Intermittent fasting, and eating diets like unethical vegetarian (meat
sometimes) are great for weight loss.

If your going to eat junk, binge, get it out of your system. Try to limit this
to rare and appropriate moments. Birthday parties, event dinners.

Don’t feel bad you enjoy food, don’t take it away, just don’t eat junk
regularly.

Do low impact cardio like swimming or biking, do low joint stress strength
training (yoga or resistance weight training)
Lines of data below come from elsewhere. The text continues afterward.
Definition tryGetUInt (arg : option string) (flags : Z) (name : option string)
    (out : option Z) : M nst (tgn_t * option Z) :=
  '(status, temp) ← tryGetNum "tryGetInt" arg flags name true;
  match status, temp with
  | TGN_SUCCESS, Some t =>
      if UINT_MAX <? t then
        gnWarn "tryGetInt" "value out of range for 'int'" arg name;;
        mret (TGN_FAILURE, out)
      else mret (status, store out (to_unsigned 32 t))
  | _, _ => mret (status, out)
  end.
End tryGet.

(** ** What the functions accept *)

Definition signed (neg : bool) (mag : Z) : Z := if neg then - mag else mag.

(** The sign constraints the flags ask for. *)
Definition gn_admits (flags v : Z) : Prop :=
  (has flags GN_NONNEG = true → 0 <= v) ∧ (has flags GN_GT_0 = true → 0 < v).

(** [a] is a numeral, in the base the flags select, of a value that fits in a
    [long long] and meets the sign constraints. *)
Definition gn_accepts (flags : Z) (a : string) (v : Z) : Prop :=
  ∃ neg mag, numeral (base_of flags) a neg mag ∧ v = signed neg mag ∧
    LLONG_MIN <= v <= LLONG_MAX ∧ gn_admits flags v.

Lemma base_of_valid flags : valid_base (base_of flags).
Proof. unfold base_of, valid_base. repeat case_match; lia. Qed.

Lemma numeral_nonempty base neg mag : valid_base base → ¬ numeral base "" neg mag.
Proof.
  intros Hb H. apply strto_scan_numeral in H; [|done].
  unfold strto_scan in H. simpl in H. unfold resolve_base in H.
  destruct Hb as [-> | [-> | [-> | ->]]]; done.
Qed.

Lemma strtoll_numeral a base v :
  valid_base base → a ≠ "" →
  strtoll a base = (v, "", 0) ↔
  ∃ neg mag, numeral base a neg mag ∧ v = signed neg mag ∧ LLONG_MIN <= v <= LLONG_MAX.
Proof.
  intros Hb Ha. unfold strtoll. split.
  - destruct (strto_scan a base) as [[[neg mag] rest]|] eqn:E; [|by intros [= <- ?]].
    fold (signed neg mag). repeat case_match; bool_facts; intros [= <- ->].
    exists neg, mag. apply strto_scan_numeral in E; [|done].
    split_and!; [done|done|lia|lia].
  - intros (neg & mag & H & -> & Hr). apply strto_scan_numeral in H; [|done].
    rewrite H. fold (signed neg mag).
    destruct (signed neg mag <? LLONG_MIN) eqn:E1; bool_facts; [lia|].
    destruct (LLONG_MAX <? signed neg mag) eqn:E2; bool_facts; [lia|]. done.
Qed.

Lemma gnFail_halts {A} fname msg arg name s :
  ∃ s' t, gnFail (A:=A) fname msg arg name s = (Halt (HExit EXIT_FAILURE), s') ∧
    stderr s' = stderr s +:+ t ∧ t ≠ "".
Proof.
  eexists _, (diag_head fname name msg +:+ _). split; [done|].
  simpl. split; [by rewrite append_assoc|].
  unfold diag_head. intros E. apply (f_equal String.length) in E.
  rewrite !length_append in E. simpl in E. lia.
Qed.
(* ===== verification/ErrorFunctions.v ===== *)
(** The error-reporting routines of [lib/error_functions.c] and the table of
    error names of [lib/ename.c.inc].

    The state keeps [errno], the environment, what each standard stream still
    holds in its user-space buffer, and the writes already delivered to the
    kernel, in order.  The variadic format of the routines is represented by
    the text it expands to. *)
From S2P Require Import Prelude CLib.
Local Open Scope Z_scope.

(** ** Streams and process termination *)

Inductive stream := Sout | Serr.

#[global] Instance stream_eq_dec : EqDecision stream.
Proof. solve_decision. Defined.

Record proc := Proc {
  errno : Z;
  environ : list (string * string);
  out_buf : string;                       (* buffered on [stdout] *)
  err_buf : string;                       (* buffered on [stderr] *)
  delivered : list (stream * string)      (* seen by the kernel, oldest first *)
}.

Definition set_errno (e : Z) (s : proc) : proc :=
  Proc e s.(environ) s.(out_buf) s.(err_buf) s.(delivered).

Fixpoint lookup_env (env : list (string * string)) (name : string) : option string :=
  match env with
  | [] => None
  | (n, v) :: env => if decide (n = name) then Some v else lookup_env env name
  end.

(** One [write(2)] per flush of a non-empty buffer. *)
Definition chunk (c : stream) (t : string) : list (stream * string) :=
  match t with EmptyString => [] | _ => [(c, t)] end.

(** ** The table of error names *)

Definition ename : list string :=
  [""; "EPERM"; "ENOENT"; "ESRCH"; "EINTR"; "EIO"; "ENXIO"; "E2BIG";
   "ENOEXEC"; "EBADF"; "ECHILD"; "EAGAIN/EWOULDBLOCK"; "ENOMEM"; "EACCES";
   "EFAULT"; "ENOTBLK"; "EBUSY"; "EEXIST"; "EXDEV"; "ENODEV"; "ENOTDIR";
   "EISDIR"; "EINVAL"; "ENFILE"; "EMFILE"; "ENOTTY"; "ETXTBSY"; "EFBIG";
   "ENOSPC"; "ESPIPE"; "EROFS"; "EMLINK"; "EPIPE"; "EDOM"; "ERANGE";
   "EDEADLK/EDEADLOCK"; "ENAMETOOLONG"; "ENOLCK"; "ENOSYS"; "ENOTEMPTY";
   "ELOOP"; ""; "ENOMSG"; "EIDRM"; "ECHRNG"; "EL2NSYNC"; "EL3HLT"; "EL3RST";
   "ELNRNG"; "EUNATCH"; "ENOCSI"; "EL2HLT"; "EBADE"; "EBADR"; "EXFULL";
   "ENOANO"; "EBADRQC"; "EBADSLT"; ""; "EBFONT"; "ENOSTR"; "ENODATA";
   "ETIME"; "ENOSR"; "ENONET"; "ENOPKG"; "EREMOTE"; "ENOLINK"; "EADV";
   "ESRMNT"; "ECOMM"; "EPROTO"; "EMULTIHOP"; "EDOTDOT"; "EBADMSG";
   "EOVERFLOW"; "ENOTUNIQ"; "EBADFD"; "EREMCHG"; "ELIBACC"; "ELIBBAD";
   "ELIBSCN"; "ELIBMAX"; "ELIBEXEC"; "EILSEQ"; "ERESTART"; "ESTRPIPE";
   "EUSERS"; "ENOTSOCK"; "EDESTADDRREQ"; "EMSGSIZE"; "EPROTOTYPE";
   "ENOPROTOOPT"; "EPROTONOSUPPORT"; "ESOCKTNOSUPPORT"; "EOPNOTSUPP/ENOTSUP";
   "EPFNOSUPPORT"; "EAFNOSUPPORT"; "EADDRINUSE"; "EADDRNOTAVAIL"; "ENETDOWN";
   "ENETUNREACH"; "ENETRESET"; "ECONNABORTED"; "ECONNRESET"; "ENOBUFS";
   "EISCONN"; "ENOTCONN"; "ESHUTDOWN"; "ETOOMANYREFS"; "ETIMEDOUT";
   "ECONNREFUSED"; "EHOSTDOWN"; "EHOSTUNREACH"; "EALREADY"; "EINPROGRESS";
   "ESTALE"; "EUCLEAN"; "ENOTNAM"; "ENAVAIL"; "EISNAM"; "EREMOTEIO";
   "EDQUOT"; "ENOMEDIUM"; "EMEDIUMTYPE"; "ECANCELED"; "ENOKEY";
   "EKEYEXPIRED"; "EKEYREVOKED"; "EKEYREJECTED"; "EOWNERDEAD";
   "ENOTRECOVERABLE"; "ERFKILL"; "EHWPOISON"].

Definition MAX_ENAME : Z := 133.

Section errors.
(** [strerror(3)], and the value stdio may leave in [errno]. *)
Context (strerror : Z → string) (io_errno : Z → Z).

Definition fflush_stdout : M proc unit := modify (λ s,
  Proc (io_errno s.(errno)) s.(environ) "" s.(err_buf)
    (s.(delivered) ++ chunk Sout s.(out_buf))).

Definition fflush_stderr : M proc unit := modify (λ s,
  Proc (io_errno s.(errno)) s.(environ) s.(out_buf) ""
    (s.(delivered) ++ chunk Serr s.(err_buf))).

Definition fputs_stderr (t : string) : M proc unit := modify (λ s,
  Proc (io_errno s.(errno)) s.(environ) s.(out_buf) (s.(err_buf) +:+ t) s.(delivered)).

(** [exit(3)] flushes the streams; [_exit(2)] and [abort(3)] do not. *)
Definition exit {A} (status : Z) : M proc A :=
  fflush_stdout;; fflush_stderr;; stop (HExit status).

(** ** [lib/error_functions.c] *)

Definition BUF_SIZE : nat := 500.

Definition terminate {A} (useExit3 : bool) : M proc A :=
  s ← gets (λ s, lookup_env s.(environ) "EF_DUMPCORE");
  match s with
  | Some (String _ _) => stop HAbort
  | _ => if useExit3 then exit EXIT_FAILURE else stop (HExitNow EXIT_FAILURE)
  end.

Definition err_name (err : Z) : string :=
  if (0 <? err) && (err <=? MAX_ENAME)
  then default "" (ename !! Z.to_nat err) else "?UNKNOWN?".

(** The line [outputError] builds in [buf]. *)
Definition error_text (useErr : bool) (err : Z) (msg : string) : string :=
  let userMsg := snprintf BUF_SIZE msg in
  let errText :=
    if useErr
    then snprintf BUF_SIZE (" [" +:+ err_name err +:+ " " +:+ strerror err +:+ "]")
    else snprintf BUF_SIZE ":" in
  snprintf BUF_SIZE ("ERROR" +:+ errText +:+ " " +:+ userMsg +:+ nl).

Definition outputError (useErr : bool) (err : Z) (flushStdout : bool)
    (msg : string) : M proc unit :=
  let buf := error_text useErr err msg in
  when flushStdout fflush_stdout;;
  fputs_stderr buf;;
  fflush_stderr.

Definition systmWrn (msg : string) : M proc unit :=
  savedErrno ← gets errno;
  outputError true savedErrno true msg;;
  modify (set_errno savedErrno).

Definition systmErr {A} (msg : string) : M proc A :=
  e ← gets errno;
  outputError true e true msg;;
  terminate true.

Definition _systmerr {A} (msg : string) : M proc A :=
  e ← gets errno;
  outputError true e false msg;;
  terminate false.

Definition nmsysErr {A} (errnum : Z) (msg : string) : M proc A :=
  outputError true errnum true msg;;
  terminate true.

Definition custmErr {A} (msg : string) : M proc A :=
  outputError false 0 true msg;;
  terminate true.

Definition usageErr {A} (msg : string) : M proc A :=
  fflush_stdout;;
  fputs_stderr "Usage: ";;
  fputs_stderr msg;;
  fflush_stderr;;
  exit EXIT_FAILURE.

Definition cmdLineErr {A} (msg : string) : M proc A :=
  fflush_stdout;;
  fputs_stderr "Command-line usage error: ";;
  fputs_stderr msg;;
  fflush_stderr;;
  exit EXIT_FAILURE.
End errors.

Arguments fflush_stdout : simpl never.

Section facts.
Context (strerror : Z → string) (io_errno : Z → Z).
Local Abbreviation error_text := (error_text strerror).
Local Abbreviation systmErr := (systmErr strerror io_errno).
Local Abbreviation _systmerr := (_systmerr strerror io_errno).

(** How the process ends: [EF_DUMPCORE] turns the normal end into an abort. *)
Definition ending (s : proc) (normal : halt) : halt :=
  match lookup_env s.(environ) "EF_DUMPCORE" with
  | Some (String _ _) => HAbort
  | _ => normal
  end.

Lemma error_text_head useErr err msg :
  ∃ t, error_text useErr err msg = "ERROR" +:+ t.
Proof.
  unfold ErrorFunctions.error_text, snprintf at 1. eexists.
  rewrite take_str_app_ge by (simpl; unfold BUF_SIZE; lia). done.
Qed.

Lemma chunk_error pending useErr err msg :
  chunk Serr (pending +:+ error_text useErr err msg) =
    [(Serr, pending +:+ error_text useErr err msg)].
Proof. destruct (error_text_head useErr err msg) as [t ->]. by destruct pending. Qed.

(** The writes an error report causes, with and without the flush of [stdout]. *)
Lemma outputError_run useErr err flush msg s :
  ∃ e, outputError strerror io_errno useErr err flush msg s =
    (Ok tt, Proc e s.(environ) (if flush then "" else s.(out_buf)) ""
      (s.(delivered) ++ (if flush then chunk Sout s.(out_buf) else []) ++
       [(Serr, s.(err_buf) +:+ error_text useErr err msg)])).
Proof.
  rewrite <- chunk_error. unfold outputError.
  destruct flush; eexists; cbv [mbind M_bind when skip mret M_ret fflush_stdout modify
    fputs_stderr fflush_stderr]; cbn -[error_text chunk];
    rewrite ?app_nil_l, <- ?app_assoc; reflexivity.
Qed.

(** What a report that flushes [stdout] first has delivered. *)
Definition reported (e : Z) (text : string) (s : proc) : proc :=
  Proc e s.(environ) "" ""
    (s.(delivered) ++ chunk Sout s.(out_buf) ++ [(Serr, s.(err_buf) +:+ text)]).

Lemma fatal_run {A} useErr err msg s :
  ∃ e, (outputError strerror io_errno useErr err true msg;; terminate io_errno true) s =
    (Halt (A:=A) (ending s (HExit EXIT_FAILURE)), reported e (error_text useErr err msg) s).
Proof.
  destruct (outputError_run useErr err true msg s) as [e He].
  unfold ending, reported, terminate, exit.
  cbv [mbind M_bind gets]. rewrite He. cbn -[app chunk error_text].
  destruct (lookup_env _ _) as [[|c t]|]; eexists;
    cbv [fflush_stdout fflush_stderr modify stop]; cbn -[error_text];
    rewrite ?app_nil_r; reflexivity.
Qed.

(** C23: [systmErr], [nmsysErr] and [custmErr] first deliver whatever [stdout]
    still buffered, then the diagnostic (for the value of [errno] at the call,
    for the given error number, and without an error number), leave no stream
    with undelivered text, and end the process by [exit(EXIT_FAILURE)], or by
    [abort()] when [EF_DUMPCORE] is set to a non-empty string.  [systmWrn]
    delivers the same and returns, with [errno] exactly as it found it whatever
    stdio did to it in between. *)
Theorem reports_run {A} errnum msg s :
  let dies (m : M proc A) text :=
    ∃ e, m s = (Halt (ending s (HExit EXIT_FAILURE)), reported e text s) in
  dies (systmErr msg) (error_text true s.(errno) msg) ∧
  dies (nmsysErr strerror io_errno errnum msg) (error_text true errnum msg) ∧
  dies (custmErr strerror io_errno msg) (error_text false 0 msg) ∧
  systmWrn strerror io_errno msg s =
    (Ok tt, reported s.(errno) (error_text true s.(errno) msg) s).
Proof.
  intros dies. split_and!; [apply fatal_run..|].
  destruct (outputError_run true (errno s) true msg s) as [e He].
  unfold systmWrn. cbv [mbind M_bind gets]. by rewrite He.
Qed.

(** [_systmerr] delivers the diagnostic and nothing else: the text that
    [stdout] still buffers stays in the buffer and is lost with the process,
    which ends by [_exit] (or [abort()]), without the flush of [exit(3)]. *)
Theorem systmerr_run {A} msg s :
  ∃ e, _systmerr msg s =
    (Halt (A:=A) (ending s (HExitNow EXIT_FAILURE)),
     Proc e s.(environ) s.(out_buf) ""
       (s.(delivered) ++ [(Serr, s.(err_buf) +:+ error_text true s.(errno) msg)])).
Proof.
  destruct (outputError_run true (errno s) false msg s) as [e He].
  unfold _systmerr, ending, terminate. cbv [mbind M_bind gets]. rewrite He.
  cbn -[app chunk error_text].
  destruct (lookup_env _ _) as [[|c t]|]; by eexists.
Qed.

(** The diagnostic never exceeds the 499 characters its buffer can hold,
    and when nothing has to be cut it reads
    ["ERROR [" name " " strerror "] " message newline], with the table's name
    for the error numbers 1..133 and ["?UNKNOWN?"] for all others. *)
Theorem error_text_exact err msg :
  let full := "ERROR" +:+ (" [" +:+ err_name err +:+ " " +:+ strerror err +:+ "]") +:+
              " " +:+ msg +:+ nl in
  (String.length (error_text true err msg) < BUF_SIZE)%nat ∧
  ((String.length full < BUF_SIZE)%nat → error_text true err msg = full) ∧
  (1 <= err <= MAX_ENAME → ename !! Z.to_nat err = Some (err_name err)) ∧
  (¬ (1 <= err <= MAX_ENAME) → err_name err = "?UNKNOWN?").
Proof.
  intros full. split_and!.
  - apply snprintf_bound. unfold BUF_SIZE. lia.
  - intros Hl. unfold full in *. rewrite !length_append in Hl.
    unfold ErrorFunctions.error_text.
    rewrite (snprintf_fits _ msg) by lia.
    rewrite (snprintf_fits _ (" [" +:+ _)) by (rewrite !length_append; lia).
    apply snprintf_fits. rewrite !length_append. lia.
  - intros He. unfold err_name.
    replace ((0 <? err) && (err <=? MAX_ENAME)) with true by lia.
    destruct (ename !! Z.to_nat err) as [n|] eqn:E; [done|].
    apply lookup_ge_None in E. change (length ename) with (Z.to_nat 134) in E.
    unfold MAX_ENAME in He. lia.
  - intros He. unfold err_name.
    replace ((0 <? err) && (err <=? MAX_ENAME)) with false by lia. done.
Qed.
End facts.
Relax, don’t stress, sleep more, eat less ( when your body tells you to eat
only not because of the clock).

Relearn thirst vs. hungry. Your probably not hungry, just thirsty most times.

------
badosu
Except for metabolic adjustment where the body spends less calories by being
more efficient with exercise or slower with low calorie diet and the notorious
fact that people underestimate calorie ingestion it really is not as
complicated as this article makes it sound.

It is _very_ difficult to cutivate a consistent healthy diet and exercise
regimen indeed and except for very few physiological/mental reasons any
recommendation that denies caloric deficit is garbage.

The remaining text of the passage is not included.